> _What you need to do_
Somewhere below, one line contains "addLengthPrefixed 2 (fun" and a later line contains "exts ← addExtIf (notNil m.(m_keyShares))". Output those two lines and everything between them exactly, and nothing else.
---------- Records for this exercise
(* ===== verification/ClientHello.v ===== *)
(** The ClientHello message.

    Models [clientHelloMsg] of [src/src/crypto/tls/handshake_messages.go], with its methods
    [marshal] and [unmarshal].

    A field that the source compares with [nil] ([raw], [keyShares], [quicTransportParameters]) is
    an [option]; the others are empty when they are [nil].  Strings are lists of bytes.  The map
    [seenExts] is the set of the keys that it holds. *)

From stdpp Require Import gmap.
From coqutil Require Import Datatypes.RecordSetters.
From S2P Require Import Prelude Outcome Bits CryptoByte.
Import OCamlLikeNotations.
Open Scope Z_scope.

(** ** Constants *)

Definition typeClientHello : Z := 1.
Definition extensionServerName : Z := 0.
Definition extensionStatusRequest : Z := 5.
Definition extensionSupportedCurves : Z := 10.
Definition extensionSupportedPoints : Z := 11.
Definition extensionSignatureAlgorithms : Z := 13.
Definition extensionALPN : Z := 16.
Definition extensionSCT : Z := 18.
Definition extensionExtendedMasterSecret : Z := 23.
Definition extensionDelegatedCredentials : Z := 34.
Definition extensionSessionTicket : Z := 35.
Definition extensionPreSharedKey : Z := 41.
Definition extensionEarlyData : Z := 42.
Definition extensionSupportedVersions : Z := 43.
Definition extensionCookie : Z := 44.
Definition extensionPSKModes : Z := 45.
Definition extensionSignatureAlgorithmsCert : Z := 50.
Definition extensionKeyShare : Z := 51.
Definition extensionQUICTransportParameters : Z := 57.
Definition extensionRenegotiationInfo : Z := 0xff01.
Definition extensionECH : Z := 0xfe0d.
Definition extensionECHOuterExtensions : Z := 0xfd00.
Definition extensionTLSFlags : Z := 0xfe01.
Definition scsvRenegotiation : Z := 0x00ff.
Definition statusTypeOCSP : Z := 1.

(** ** The message *)

Record keyShare := mkKeyShare { ks_group : Z; ks_data : list Z }.

Record pskIdentity := mkPsk { psk_label : list Z; psk_obfuscatedTicketAge : Z }.

Record clientHelloMsg := mkClientHello {
  m_raw : option (list Z);
  m_vers : Z;
  m_random : list Z;
  m_sessionId : list Z;
  m_cipherSuites : list Z;
  m_compressionMethods : list Z;
  m_serverName : list Z;
  m_ocspStapling : bool;
  m_supportedCurves : list Z;
  m_supportedPoints : list Z;
  m_ticketSupported : bool;
  m_sessionTicket : list Z;
  m_supportedSignatureAlgorithms : list Z;
  m_supportedSignatureAlgorithmsCert : list Z;
  m_supportedSignatureAlgorithmsDC : list Z;
  m_secureRenegotiationSupported : bool;
  m_secureRenegotiation : list Z;
  m_extendedMasterSecret : bool;
  m_delegatedCredentialSupported : bool;
  m_alpnProtocols : list (list Z);
  m_scts : bool;
  m_supportedVersions : list Z;
  m_tlsFlags : list Z;
  m_cookie : list Z;
  m_keyShares : option (list keyShare);
  m_earlyData : bool;
  m_pskModes : list Z;
  m_pskIdentities : list pskIdentity;
  m_pskBinders : list (list Z);
  m_quicTransportParameters : option (list Z);
  m_ech : list Z;
}.

(** The zero value of the type. *)
Definition zeroHello : clientHelloMsg :=
  mkClientHello None 0 [] [] [] [] [] false [] [] false [] [] [] [] false [] false false [] false [] [] []
    None false [] [] [] None [].

(** ** marshal *)

(** [b.AddUint16LengthPrefixed(func(b) { b.AddBytes(v) })] and the like. *)
Definition addOpaque (lenLen : nat) (v : list Z) (b : Builder) : outcome Builder :=
  addLengthPrefixed lenLen (fun b => Ret (AddBytes v b)) b.

(** A loop that adds the elements of a list. *)
Fixpoint addAll {A : Type} (f : A -> Builder -> outcome Builder) (l : list A) (b : Builder) : outcome Builder :=
  match l with
  | [] => Ret b
  | x :: l => b ← f x b; addAll f l b
  end.

Definition addUint16s : list Z -> Builder -> outcome Builder := addAll (fun v b => Ret (AddUint16 v b)).

(** One of the [if] statements of [marshal]: the number of the extension and its data. *)
Definition addExtIf (present : bool) (ext : Z) (f : Builder -> outcome Builder) (b : Builder) : outcome Builder :=
  if present then addLengthPrefixed 2 f (AddUint16 ext b) else Ret b.

(** An extension without data, whose length is written as an integer. *)
Definition addFlagIf (present : bool) (ext : Z) (b : Builder) : outcome Builder :=
  if present then Ret (AddUint16 0 (AddUint16 ext b)) else Ret b.

Definition addBytesWithLength (b : Builder) (v : list Z) (n : nat) : Builder :=
  if negb (length v =? n)%nat then mkBuilder b.(b_result) (Some ErrValueLength) else AddBytes v b.

Definition nonEmpty {A : Type} (l : list A) : bool := negb (length l =? 0)%nat.

Definition notNil {A : Type} (o : option A) : bool := match o with Some _ => true | None => false end.

Definition addKeyShare (ks : keyShare) (b : Builder) : outcome Builder :=
  addOpaque 2 ks.(ks_data) (AddUint16 ks.(ks_group) b).

Definition addIdentity (psk : pskIdentity) (b : Builder) : outcome Builder :=
  b ← addOpaque 2 psk.(psk_label) b; Ret (AddUint32 psk.(psk_obfuscatedTicketAge) b).

Definition addExtensions (m : clientHelloMsg) (exts : Builder) : outcome Builder :=
  exts ← addExtIf (nonEmpty m.(m_ech)) extensionECH (fun exts => Ret (AddBytes m.(m_ech) exts)) exts;
  exts ← addExtIf (nonEmpty m.(m_serverName)) extensionServerName (fun exts =>
    addLengthPrefixed 2 (fun exts => addOpaque 2 m.(m_serverName) (AddUint8 0 exts)) exts) exts;
  exts ← addExtIf m.(m_ocspStapling) extensionStatusRequest (fun exts =>
    Ret (AddUint16 0 (AddUint16 0 (AddUint8 1 exts)))) exts;
  exts ← addExtIf (nonEmpty m.(m_supportedCurves)) extensionSupportedCurves
    (addLengthPrefixed 2 (addUint16s m.(m_supportedCurves))) exts;
  exts ← addExtIf (nonEmpty m.(m_supportedPoints)) extensionSupportedPoints
    (addOpaque 1 m.(m_supportedPoints)) exts;
  exts ← addExtIf m.(m_ticketSupported) extensionSessionTicket (fun exts =>
    Ret (AddBytes m.(m_sessionTicket) exts)) exts;
  exts ← addExtIf (nonEmpty m.(m_supportedSignatureAlgorithms)) extensionSignatureAlgorithms
    (addLengthPrefixed 2 (addUint16s m.(m_supportedSignatureAlgorithms))) exts;
  exts ← addExtIf (nonEmpty m.(m_supportedSignatureAlgorithmsCert)) extensionSignatureAlgorithmsCert
    (addLengthPrefixed 2 (addUint16s m.(m_supportedSignatureAlgorithmsCert))) exts;
  exts ← addExtIf m.(m_secureRenegotiationSupported) extensionRenegotiationInfo
    (addOpaque 1 m.(m_secureRenegotiation)) exts;
  exts ← addFlagIf m.(m_extendedMasterSecret) extensionExtendedMasterSecret exts;
  exts ← addExtIf (m.(m_delegatedCredentialSupported) && nonEmpty m.(m_supportedSignatureAlgorithmsDC))
    extensionDelegatedCredentials (addLengthPrefixed 2 (addUint16s m.(m_supportedSignatureAlgorithmsDC))) exts;
  exts ← addExtIf (nonEmpty m.(m_alpnProtocols)) extensionALPN
    (addLengthPrefixed 2 (addAll (addOpaque 1) m.(m_alpnProtocols))) exts;
  exts ← addFlagIf m.(m_scts) extensionSCT exts;
  exts ← addExtIf (nonEmpty m.(m_supportedVersions)) extensionSupportedVersions
    (addLengthPrefixed 1 (addUint16s m.(m_supportedVersions))) exts;
  exts ← addExtIf (nonEmpty m.(m_tlsFlags)) extensionTLSFlags (addOpaque 1 m.(m_tlsFlags)) exts;
  exts ← addExtIf (nonEmpty m.(m_cookie)) extensionCookie (addOpaque 2 m.(m_cookie)) exts;
  exts ← addExtIf (notNil m.(m_keyShares)) extensionKeyShare
    (addLengthPrefixed 2 (addAll addKeyShare (default [] m.(m_keyShares)))) exts;
  exts ← addFlagIf m.(m_earlyData) extensionEarlyData exts;
  exts ← addExtIf (nonEmpty m.(m_pskModes)) extensionPSKModes (addOpaque 1 m.(m_pskModes)) exts;
  exts ← addExtIf (notNil m.(m_quicTransportParameters)) extensionQUICTransportParameters (fun exts =>
    Ret (AddBytes (default [] m.(m_quicTransportParameters)) exts)) exts;
  addExtIf (nonEmpty m.(m_pskIdentities)) extensionPreSharedKey (fun exts =>
    exts ← addLengthPrefixed 2 (addAll addIdentity m.(m_pskIdentities)) exts;
    addLengthPrefixed 2 (addAll (addOpaque 1) m.(m_pskBinders)) exts) exts.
--------------------
> _Exercise answer_
    addLengthPrefixed 2 (fun exts => addOpaque 2 m.(m_serverName) (AddUint8 0 exts)) exts) exts;
  exts ← addExtIf m.(m_ocspStapling) extensionStatusRequest (fun exts =>
    Ret (AddUint16 0 (AddUint16 0 (AddUint8 1 exts)))) exts;
  exts ← addExtIf (nonEmpty m.(m_supportedCurves)) extensionSupportedCurves
    (addLengthPrefixed 2 (addUint16s m.(m_supportedCurves))) exts;
  exts ← addExtIf (nonEmpty m.(m_supportedPoints)) extensionSupportedPoints
    (addOpaque 1 m.(m_supportedPoints)) exts;
  exts ← addExtIf m.(m_ticketSupported) extensionSessionTicket (fun exts =>
    Ret (AddBytes m.(m_sessionTicket) exts)) exts;
  exts ← addExtIf (nonEmpty m.(m_supportedSignatureAlgorithms)) extensionSignatureAlgorithms
    (addLengthPrefixed 2 (addUint16s m.(m_supportedSignatureAlgorithms))) exts;
  exts ← addExtIf (nonEmpty m.(m_supportedSignatureAlgorithmsCert)) extensionSignatureAlgorithmsCert
    (addLengthPrefixed 2 (addUint16s m.(m_supportedSignatureAlgorithmsCert))) exts;
  exts ← addExtIf m.(m_secureRenegotiationSupported) extensionRenegotiationInfo
    (addOpaque 1 m.(m_secureRenegotiation)) exts;
  exts ← addFlagIf m.(m_extendedMasterSecret) extensionExtendedMasterSecret exts;
  exts ← addExtIf (m.(m_delegatedCredentialSupported) && nonEmpty m.(m_supportedSignatureAlgorithmsDC))
    extensionDelegatedCredentials (addLengthPrefixed 2 (addUint16s m.(m_supportedSignatureAlgorithmsDC))) exts;
  exts ← addExtIf (nonEmpty m.(m_alpnProtocols)) extensionALPN
    (addLengthPrefixed 2 (addAll (addOpaque 1) m.(m_alpnProtocols))) exts;
  exts ← addFlagIf m.(m_scts) extensionSCT exts;
  exts ← addExtIf (nonEmpty m.(m_supportedVersions)) extensionSupportedVersions
    (addLengthPrefixed 1 (addUint16s m.(m_supportedVersions))) exts;
  exts ← addExtIf (nonEmpty m.(m_tlsFlags)) extensionTLSFlags (addOpaque 1 m.(m_tlsFlags)) exts;
  exts ← addExtIf (nonEmpty m.(m_cookie)) extensionCookie (addOpaque 2 m.(m_cookie)) exts;
  exts ← addExtIf (notNil m.(m_keyShares)) extensionKeyShare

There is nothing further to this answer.